Straight after the operation, he says:

‘I could actually see better out of that eye than I had before the operation. I don't have any problems with this eye. Any problems I do have are extremely minimal, it's a million times better than what I had before now.’

Two years later, Newman is back at Auckland Hospital with and corneal transplant hoping to restore the site in his other eye too.

Eye surgeon David Pendergrast:

‘The job of the cornea essentially is to focus the light as it enters the front of the eye and from there, the light moves back through the pupil of the eye through the lens of the eye and eventually, it reaches the retina.

The cause of Newman’s condition is keratoconus a disease in which the cornea of the eye becomes progressively scarred and distorted. It's actually the leading reason for doing corneal transplants in New Zealand.

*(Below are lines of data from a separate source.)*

(* ===== verification/Replication.v ===== *)
(** * Replication: the append handlers

    Models [src/api/node/replication/handler.rs]: the follower side of
    AppendEntries in its plain and seeded forms, and the leader side of the
    responses. *)

From stdpp Require Import base list sets gmap strings.
From Stdlib Require Import ZArith Lia.
From S2P Require Import Prelude Types Wire Codec Arena Progress Quorum Traits Membership.
From S2P Require Import NodeState Node ConfigChange.

Local Open Scope string_scope.
Local Open Scope list_scope.
Local Open Scope Z_scope.

Definition probe_echo_pad (msg : AppendEntries) : bytes :=
  le_bytes 4 (ae_pad msg) ++ replicate 3 (to_byte 0).

Definition append_resp (term match_index : Z) (success : bool) (msg : AppendEntries)
  : AppendEntriesResp :=
  {| aer_term := term; aer_match_index := match_index;
     aer_success := if success then 1 else 0; aer_pad := probe_echo_pad msg |}.

(** The header block as a slice of headers ([Ref::<_, [EntryHeader]>::from_bytes]):
    it fails when the length is not a multiple of the header size. *)
Fixpoint headers_of (k : nat) (b : bytes) : list EntryHeader :=
  match k with
  | O => []
  | Datatypes.S k' =>
      match from_prefix (A := EntryHeader) b with
      | Some (h, rest) => h :: headers_of k' rest
      | None => []
      end
  end.

Definition parse_headers (b : bytes) : option (list EntryHeader) :=
  if (length b mod wire_size EntryHeader =? 0)%nat
  then Some (headers_of (length b / wire_size EntryHeader) b) else None.

Section Replication.
Context {S T C D : Type} `{RaftStorage S} `{RaftTransport T} `{Clock C} `{CustomDispatch D T}.
Implicit Types n : RaftNode S T C D.
#[local] Abbreviation M := (M S T C D).

(** The arena, then the storage. *)
Definition local_term_at (index : LogIndex) : M (option Term) :=
  cached ← gets (fun n => get_term (log_metadata n) index);
  match cached with
  | Some t => mret (Some t)
  | None => on_storage (storage_term_at index)
  end.

(** The scan of both append paths: the position of the first entry to append,
    or [entry_count].  [items] are the remaining (index, term) pairs and [idx]
    the position of the first of them; [what] is the message of the guard. *)
Fixpoint scan_entries (what : string) (expected_start : Z) (entry_count : nat)
  (items : list (LogIndex * Term)) (idx : nat) : M nat :=
  match items with
  | [] => mret entry_count
  | (index, term) :: items' =>
      if negb (index =? sat_add64 expected_start (Z.of_nat idx)) then err (Protocol what)
      else
        local ← local_term_at index;
        match local with
        | Some t =>
            if t =? term then scan_entries what expected_start entry_count items' (Datatypes.S idx)
            else storage_truncate index;; mret idx
        | None => mret idx
        end
  end.

(** [for e in entries { log_metadata.append(..) }] *)
Definition arena_append_all (items : list (LogIndex * Term)) (a : LogMetadataArena)
  : LogMetadataArena :=
  foldl (fun a it => arena_append it.1 it.2 a) a items.

(** The bookkeeping after a successful append. *)
Definition note_appended (items : list (LogIndex * Term)) : M unit :=
  modify (fun n => set_log_metadata (arena_append_all items (log_metadata n)) n);;
  match last items with
  | Some it => modify (set_cached_last_log it)
  | None => mret tt
  end.

(** The last configuration entry among the payloads. *)
Definition latest_config (payloads : list bytes) : option ConfigChangeEntry :=
  foldl (fun acc p => match config_decode p with Some e => Some e | None => acc end)
    None payloads.

Definition activate_config (o : option ConfigChangeEntry) : M unit :=
  match o with
  | Some entry => apply_config_change entry
  | None => mret tt
  end.

Definition entry_position (e : LogEntry) : LogIndex * Term := (e_index e, e_term e).

Definition apply_append_entries (msg : AppendEntries) (payload : bytes) : M unit :=
  let entry_count := Z.to_nat (ae_entry_count msg) in
  let expected_start := sat_add64 (ae_prev_log_index msg) 1 in
  let all := entry_iter payload entry_count in
  append_from ← scan_entries "AppendEntries entries not contiguous with prev_log_index"
                  expected_start entry_count (map entry_position all) 0;
  if (append_from <? entry_count)%nat then
    let entries := drop append_from all in
    on_storage (append_entries entries);;
    note_appended (map entry_position entries);;
    activate_config (latest_config (map e_payload entries))
  else mret tt.

Definition header_position (h : EntryHeader) : LogIndex * Term := (eh_index h, eh_term h).

Definition apply_append_entries_seeded (msg : AppendEntries) (headers_bytes payloads : bytes)
  : M unit :=
  let entry_count := Z.to_nat (ae_entry_count msg) in
  let expected_start := sat_add64 (ae_prev_log_index msg) 1 in
  let items := raw_iter headers_bytes (Contiguous payloads) in
  append_from ← scan_entries
    "seeded AppendEntries entries not contiguous with prev_log_index"
    expected_start entry_count (map (fun i => header_position i.1) items) 0;
  if (append_from <? entry_count)%nat then
    match parse_headers headers_bytes with
    | None => err (Protocol "header alignment in seeded batch")
    | Some headers =>
        let final_headers := drop append_from headers in
        let payload_refs := map snd (drop append_from items) in
        on_storage (append_entries_seeded final_headers payload_refs);;
        note_appended (map header_position final_headers);;
        activate_config (latest_config payload_refs)
    end
  else mret tt.

(** ** The follower *)

Definition prev_matches (prev_log_idx : LogIndex) (prev_log_term : Term) : M bool :=
  cached ← gets (fun n => get_term (log_metadata n) prev_log_idx);
  match cached with
  | Some t => mret (t =? prev_log_term)
  | None =>
      if prev_log_idx =? 0 then mret true
      else
        found ← on_storage (storage_term_at prev_log_idx);
        match found with
        | Some t => mret (t =? prev_log_term)
        | None => gets (fun n => ((cached_last_log n).1 =? prev_log_idx)
                                 && ((cached_last_log n).2 =? prev_log_term))
        end
  end.

(** The two handlers differ only in [append], the call that stores the
    entries. *)
Definition handle_append (append : M unit) (from : PeerId) (msg : AppendEntries) : M unit :=
  let term := ae_term msg in
  let prev_log_idx := ae_prev_log_index msg in
  current ← gets node_term;
  if term <? current then
    last ← gets cached_last_log;
    send_message from (MAppendEntriesResp (append_resp current last.1 false msg));;
    mret tt
  else
    whenM (current <? term) (step_down term);;
    modify (set_role Follower);;
    modify (set_is_leader false);;
    modify (set_leader_id (Some (ae_leader_id msg)));;
    t ← now;
    modify (set_last_leader_contact (Some t));;
    prev_ok ← prev_matches prev_log_idx (ae_prev_log_term msg);
    if negb prev_ok then
      last ← gets cached_last_log;
      current ← gets node_term;
      let hint := Z.min last.1 (sat_sub prev_log_idx 1) in
      send_message from (MAppendEntriesResp (append_resp current hint false msg));;
      mret tt
    else
      append;;
      last ← gets cached_last_log;
      commit ← gets commit_index;
      whenM (commit <? ae_leader_commit msg)
        (modify (set_commit_index (Z.min (ae_leader_commit msg) last.1)));;
      current ← gets node_term;
      send_message from (MAppendEntriesResp (append_resp current last.1 true msg));;
      mret tt.

Definition handle_append_entries (from : PeerId) (msg : AppendEntries) (payload : bytes)
  : M unit := handle_append (apply_append_entries msg payload) from msg.

Definition handle_append_entries_seeded (from : PeerId) (msg : AppendEntries)
  (headers_bytes payloads : bytes) : M unit :=
  handle_append (apply_append_entries_seeded msg headers_bytes payloads) from msg.

(** ** The leader *)

(** The new [next_index] after a rejection. *)
Definition walk_back (next_index resp_match_index next_index_cap : Z) : Z :=
  Z.min (Z.max (Z.max (sat_sub next_index 1) (sat_add64 resp_match_index 1)) 1) next_index_cap.

Definition progress_on_response (success : bool) (resp_match_index next_index_cap : Z)
  (p : PeerProgress) : PeerProgress :=
  if success then
    let next := Z.min (sat_add64 resp_match_index 1) next_index_cap in
    {| match_index := if match_index p <? resp_match_index then resp_match_index
                      else match_index p;
       next_index := if next_index p <? next then next else next_index p |}
  else if match_index p <=? resp_match_index then
    {| match_index := match_index p;
       next_index := walk_back (next_index p) resp_match_index next_index_cap |}
  else p.

Definition handle_append_entries_response (from : PeerId) (resp : AppendEntriesResp) : M unit :=
  let resp_term := aer_term resp in
  current ← gets node_term;
  if current <? resp_term then step_down resp_term
  else
    leader ← gets is_leader;
    if negb leader then mret tt
    else modify (fun n =>
      let next_index_cap := sat_add64 (cached_last_log n).1 1 in
      set_peer_progress
        (pm_update from
           (progress_on_response (negb (aer_success resp =? 0)) (aer_match_index resp)
              next_index_cap)
           (peer_progress n)) n).
End Replication.
(* ===== verification/Snapshot.v ===== *)
(** * Snapshot: receiving snapshots, restoring and compacting

    Models [handle_install_snapshot] and its response handler
    ([src/api/node/snapshot.rs]), [restore_state_machine_from_snapshot]
    ([snapshot_install.rs]) and the compaction of [log_compaction.rs]. *)

From stdpp Require Import base list sets gmap strings pretty.
From Stdlib Require Import ZArith Lia.
From S2P Require Import Prelude Types Wire Codec Arena Progress Quorum Traits Membership.
From S2P Require Import NodeState Node.

Local Open Scope string_scope.
Local Open Scope list_scope.
Local Open Scope Z_scope.

Section Snapshot.
Context {S T C D : Type} `{RaftStorage S} `{RaftTransport T} `{Clock C} `{CustomDispatch D T}.
Implicit Types n : RaftNode S T C D.
#[local] Abbreviation M := (M S T C D).

Definition snapshot_resp (term next_offset : Z) (accepted : bool) : InstallSnapshotResp :=
  {| isr_term := term; isr_next_offset := next_offset;
     isr_accepted := if accepted then 1 else 0; isr_pad := replicate 7 (to_byte 0) |}.

Definition reply_snapshot (from : PeerId) (next_offset : Z) (accepted : bool) : M unit :=
  term ← gets node_term;
  send_message from (MInstallSnapshotResp (snapshot_resp term next_offset accepted));;
  mret tt.

(** [pending_snapshots.entry(from)], written back after a change. *)
Definition put_pending (from : PeerId) (p : PendingSnapshot) : M unit :=
  modify (fun n => set_pending_snapshots (<[from := p]> (pending_snapshots n)) n).

(** [.entry(from).or_insert_with(..)], then the reset on a new session. *)
Definition open_pending (from : PeerId) (meta : SnapshotMeta) (offset stall_timeout : Z)
  : M PendingSnapshot :=
  found ← gets (fun n => pending_snapshots n !! from);
  pending ← match found with
            | Some p => mret p
            | None => t ← now; mret (PendingSnapshot_new t meta stall_timeout)
            end;
  put_pending from pending;;
  if (offset =? 0) || negb (bool_decide (ps_meta pending = meta)) then
    t ← now;
    let p := ps_reset t meta stall_timeout pending in
    put_pending from p;; mret p
  else mret pending.

(** The §7 discard rule shared by the install handler and the restore: drop
    the whole log when it disagrees with the boundary, its prefix otherwise,
    and re-seat the caches at the boundary. *)
Definition reseat_at_boundary (meta : SnapshotMeta) : M unit :=
  let last_idx := last_included_index meta in
  let last_term := last_included_term meta in
  found ← on_storage (storage_term_at last_idx);
  let boundary_conflict :=
    match found with Some t => negb (t =? last_term) | None => false end in
  (if boundary_conflict then on_storage (truncate_suffix 1)
   else on_storage (truncate_before (sat_add64 last_idx 1)));;
  modify (fun n => set_log_metadata (arena_clear (sat_add64 last_idx 1) (log_metadata n)) n);;
  modify (set_cached_last_log (last_idx, last_term));;
  modify (set_snapshot_boundary (last_idx, last_term)).

(** The [if msg_done] block. *)
Definition finish_snapshot (from : PeerId) : M unit :=
  found ← gets (fun n => pending_snapshots n !! from);
  match found with
  | None => err (SnapshotErr "missing pending snapshot")
  | Some completed =>
      modify (fun n => set_pending_snapshots (delete from (pending_snapshots n)) n);;
      on_storage (save_snapshot (ps_meta completed) (ps_bytes completed));;
      commit ← gets commit_index;
      let idx := last_included_index (ps_meta completed) in
      whenM (commit <? idx) (modify (set_commit_index idx));;
      reseat_at_boundary (ps_meta completed)
  end.

(** A chunk at the expected offset. *)
Definition accept_chunk (from : PeerId) (pending : PendingSnapshot) (payload : bytes)
  (done : bool) (stall_timeout : Z) : M unit :=
  max_bytes ← gets (fun n => max_snapshot_bytes (cfg_limits (config n)));
  if max_bytes <? sat_add64 (Z.of_nat (length (ps_bytes pending))) (Z.of_nat (length payload)) then
    modify (fun n => set_pending_snapshots (delete from (pending_snapshots n)) n);;
    reply_snapshot from 0 false;;
    err (SnapshotErr ("install snapshot exceeds max_snapshot_bytes ("
                      +:+ pretty max_bytes +:+ ")"))
  else
    t ← now;
    let grown := ps_touch t stall_timeout
      {| ps_meta := ps_meta pending; ps_bytes := ps_bytes pending ++ payload;
         ps_deadline := ps_deadline pending |} in
    put_pending from grown;;
    let next_offset := Z.of_nat (length (ps_bytes grown)) in
    whenM done (finish_snapshot from);;
    reply_snapshot from next_offset true.

Definition handle_install_snapshot (from : PeerId) (msg : InstallSnapshot) (payload : bytes)
  : M unit :=
  let meta := {| last_included_index := is_last_included_index msg;
                 last_included_term := is_last_included_term msg |} in
  if negb (Z.of_nat (length payload) mod 2 ^ 32 =? is_chunk_len msg) then
    err (Protocol "install snapshot chunk_len mismatch")
  else
    member ← gets (fun n => contains from (node_peers n));
    if negb member then on_metrics inc_frames_dropped_nonfatal
    else
      evict_stalled_snapshots;;
      current ← gets node_term;
      if is_term msg <? current then reply_snapshot from 0 false
      else
        whenM (current <? is_term msg) (step_down (is_term msg));;
        modify (set_role Follower);;
        modify (set_is_leader false);;
        modify (set_leader_id (Some (is_leader_id msg)));;
        stall_timeout ← gets (fun n => snapshot_stall_timeout_ms (cfg_limits (config n)));
        pending ← open_pending from meta (is_offset msg) stall_timeout;
        let buffered := Z.of_nat (length (ps_bytes pending)) in
        if negb (buffered =? is_offset msg) then reply_snapshot from buffered false
        else accept_chunk from pending payload (negb (is_done msg =? 0)) stall_timeout.

Definition handle_install_snapshot_response (from : PeerId) (resp : InstallSnapshotResp)
  : M unit :=
  let resp_term := isr_term resp in
  current ← gets node_term;
  whenM (current <? resp_term) (step_down resp_term).
End Snapshot.

(** ** Restoring and compacting: methods that also hold the state machine *)

Section WithMachine.
Context {S T C D SM : Type} `{RaftStorage S} `{RaftTransport T} `{Clock C}
  `{CustomDispatch D T} `{StateMachine SM}.
Implicit Types n : RaftNode S T C D.
#[local] Abbreviation M := (M S T C D).

(** [&mut sm] is threaded next to the node. *)
Definition restore_state_machine_from_snapshot (sm : SM) (n : RaftNode S T C D)
  : res bool * SM * RaftNode S T C D :=
  match on_storage load_snapshot_meta n with
  | (Err e, n) => (Err e, sm, n)
  | (Ok None, n) => (Ok false, sm, n)
  | (Ok (Some meta), n) =>
      if last_included_index meta <=? last_applied n then (Ok false, sm, n)
      else
        match on_storage load_snapshot n with
        | (Err e, n) => (Err e, sm, n)
        | (Ok None, n) => (Ok false, sm, n)
        | (Ok (Some (meta, b)), n) =>
            match restore b sm with
            | (Err e, sm) => (Err e, sm, n)
            | (Ok _, sm) =>
                let idx := last_included_index meta in
                let n := if commit_index n <? idx then set_commit_index idx n else n in
                let n := set_last_applied idx n in
                match reseat_at_boundary meta n with
                | (Err e, n) => (Err e, sm, n)
                | (Ok _, n) =>
                    (Ok true, sm, set_compaction_debt_bytes 0 (set_compaction_debt_entries 0 n))
                end
            end
        end
  end.

Definition compact_with_horizon (sm : SM) (up_to : LogIndex) : M SnapshotMeta :=
  applied ← gets last_applied;
  term ← term_at applied;
  let meta := {| last_included_index := applied; last_included_term := term |} in
  b ← from_res (snapshot sm);
  on_storage (save_snapshot meta b);;
  modify (set_snapshot_boundary (last_included_index meta, last_included_term meta));;
  modify (set_compaction_debt_entries 0);;
  modify (set_compaction_debt_bytes 0);;
  whenM (0 <? up_to) (on_storage (truncate_before up_to));;
  on_metrics inc_log_compactions;;
  mret meta.

(** The horizon: the applied index, clamped on a leader by every voter. *)
Definition compaction_horizon n : LogIndex :=
  if is_leader n then
    foldl (fun horizon peer =>
             if peer =? node_id n then horizon
             else
               let matched := match pm_get peer (peer_progress n) with
                              | Some p => match_index p
                              | None => 0
                              end in
               if matched <? horizon then matched else horizon)
      (last_applied n) (node_peers n)
  else last_applied n.

Definition maybe_compact (sm : SM) : M (option SnapshotMeta) :=
  limits ← gets (fun n => cfg_limits (config n));
  by_entries ← gets (fun n => negb (compaction_threshold_entries limits =? 0)
    && (compaction_threshold_entries limits <=? compaction_debt_entries n));
  by_bytes ← gets (fun n => negb (compaction_threshold_bytes limits =? 0)
    && (compaction_threshold_bytes limits <=? compaction_debt_bytes n));
  if negb by_entries && negb by_bytes then mret None
  else
    in_flight ← gets (fun n => negb (bool_decide (pending_snapshots n = ∅)));
    if in_flight : bool then mret None
    else
      applied ← gets last_applied;
      if applied =? 0 then mret None
      else
        existing ← on_storage load_snapshot_meta;
        if match existing with
           | Some m => applied <=? last_included_index m
           | None => false
           end then
          modify (set_compaction_debt_entries 0);;
          modify (set_compaction_debt_bytes 0);;
          mret None
        else
          horizon ← gets compaction_horizon;
          meta ← compact_with_horizon sm (sat_sub horizon (compaction_min_retain limits));
          mret (Some meta).
End WithMachine.
(* ===== verification/Transfer.v ===== *)
(** * Transfer: leadership transfer, the parts driven by one message

    Models [check_transfer_freeze], [leadership_transfer_in_progress],
    [handle_timeout_now] and [take_forced_campaign] of
    [src/api/node/transfer.rs]. *)

From stdpp Require Import base list sets gmap strings.
From Stdlib Require Import ZArith Lia.
From S2P Require Import Prelude Types Wire Codec Arena Progress Quorum Traits Membership.
From S2P Require Import NodeState Node.

Local Open Scope Z_scope.

Section Transfer.
Context {S T C D : Type} `{RaftStorage S} `{RaftTransport T} `{Clock C} `{CustomDispatch D T}.
Implicit Types n : RaftNode S T C D.
#[local] Abbreviation M := (M S T C D).

Definition leadership_transfer_in_progress : M bool :=
  pending ← gets pending_transfer;
  match pending with
  | Some t =>
      t' ← now;
      if t' <? pt_deadline t then mret true
      else modify (set_pending_transfer None);; mret false
  | None => mret false
  end.

Definition check_transfer_freeze : M unit :=
  in_progress ← leadership_transfer_in_progress;
  pending ← gets pending_transfer;
  if in_progress : bool then
    err (NotLeader (match pending with
                    | Some t => Some {| hint_leader_id := pt_target t |}
                    | None => None
                    end))
  else mret tt.

Definition handle_timeout_now (from : PeerId) (msg : TimeoutNow) : M unit :=
  let msg_term := tn_term msg in
  current ← gets node_term;
  if msg_term <? current then mret tt
  else
    whenM (current <? msg_term) (step_down msg_term);;
    leader ← gets is_leader;
    if leader : bool then mret tt
    else
      voter ← gets (fun n => contains (node_id n) (node_peers n));
      if negb voter then mret tt
      else
        foreign ← gets (fun n =>
          (msg_term =? node_term n)
          && match ss_leader_id (soft_state n) with
             | Some leader => negb (leader =? from)
             | None => false
             end);
        if foreign : bool then mret tt
        else modify (fun n => set_forced_campaign_term (Some (node_term n)) n).

Definition take_forced_campaign : M bool :=
  armed ← gets forced_campaign_term;
  modify (set_forced_campaign_term None);;
  match armed with
  | Some t => gets (fun n => (t =? node_term n) && negb (is_leader n)
                             && contains (node_id n) (node_peers n))
  | None => mret false
  end.
End Transfer.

It usually strikes people during their teenage years or when they're young people with young families or they're active in the workforce. Contact lenses may help in the early stages of the disease, but the only long-term solution is surgery.

In a corneal transplant, the centre of the damaged cornea is removed and replaced with a healthy cornea from an organ donor. The donor cornea to be used for Newman's transplant operation will come from the New Zealand National Eye Bank.’

Two weeks after Newman’s operation, he's back at work:

‘There's a bit of pain while the swelling came down and it recovered. I could see something out of it virtually straight away, but it took about a week for things to clear up a little. It means in a year's time when the stitches come out, I'll be able to use both eyes and I'll have full eyesight which I haven't had for years. It is brilliant.’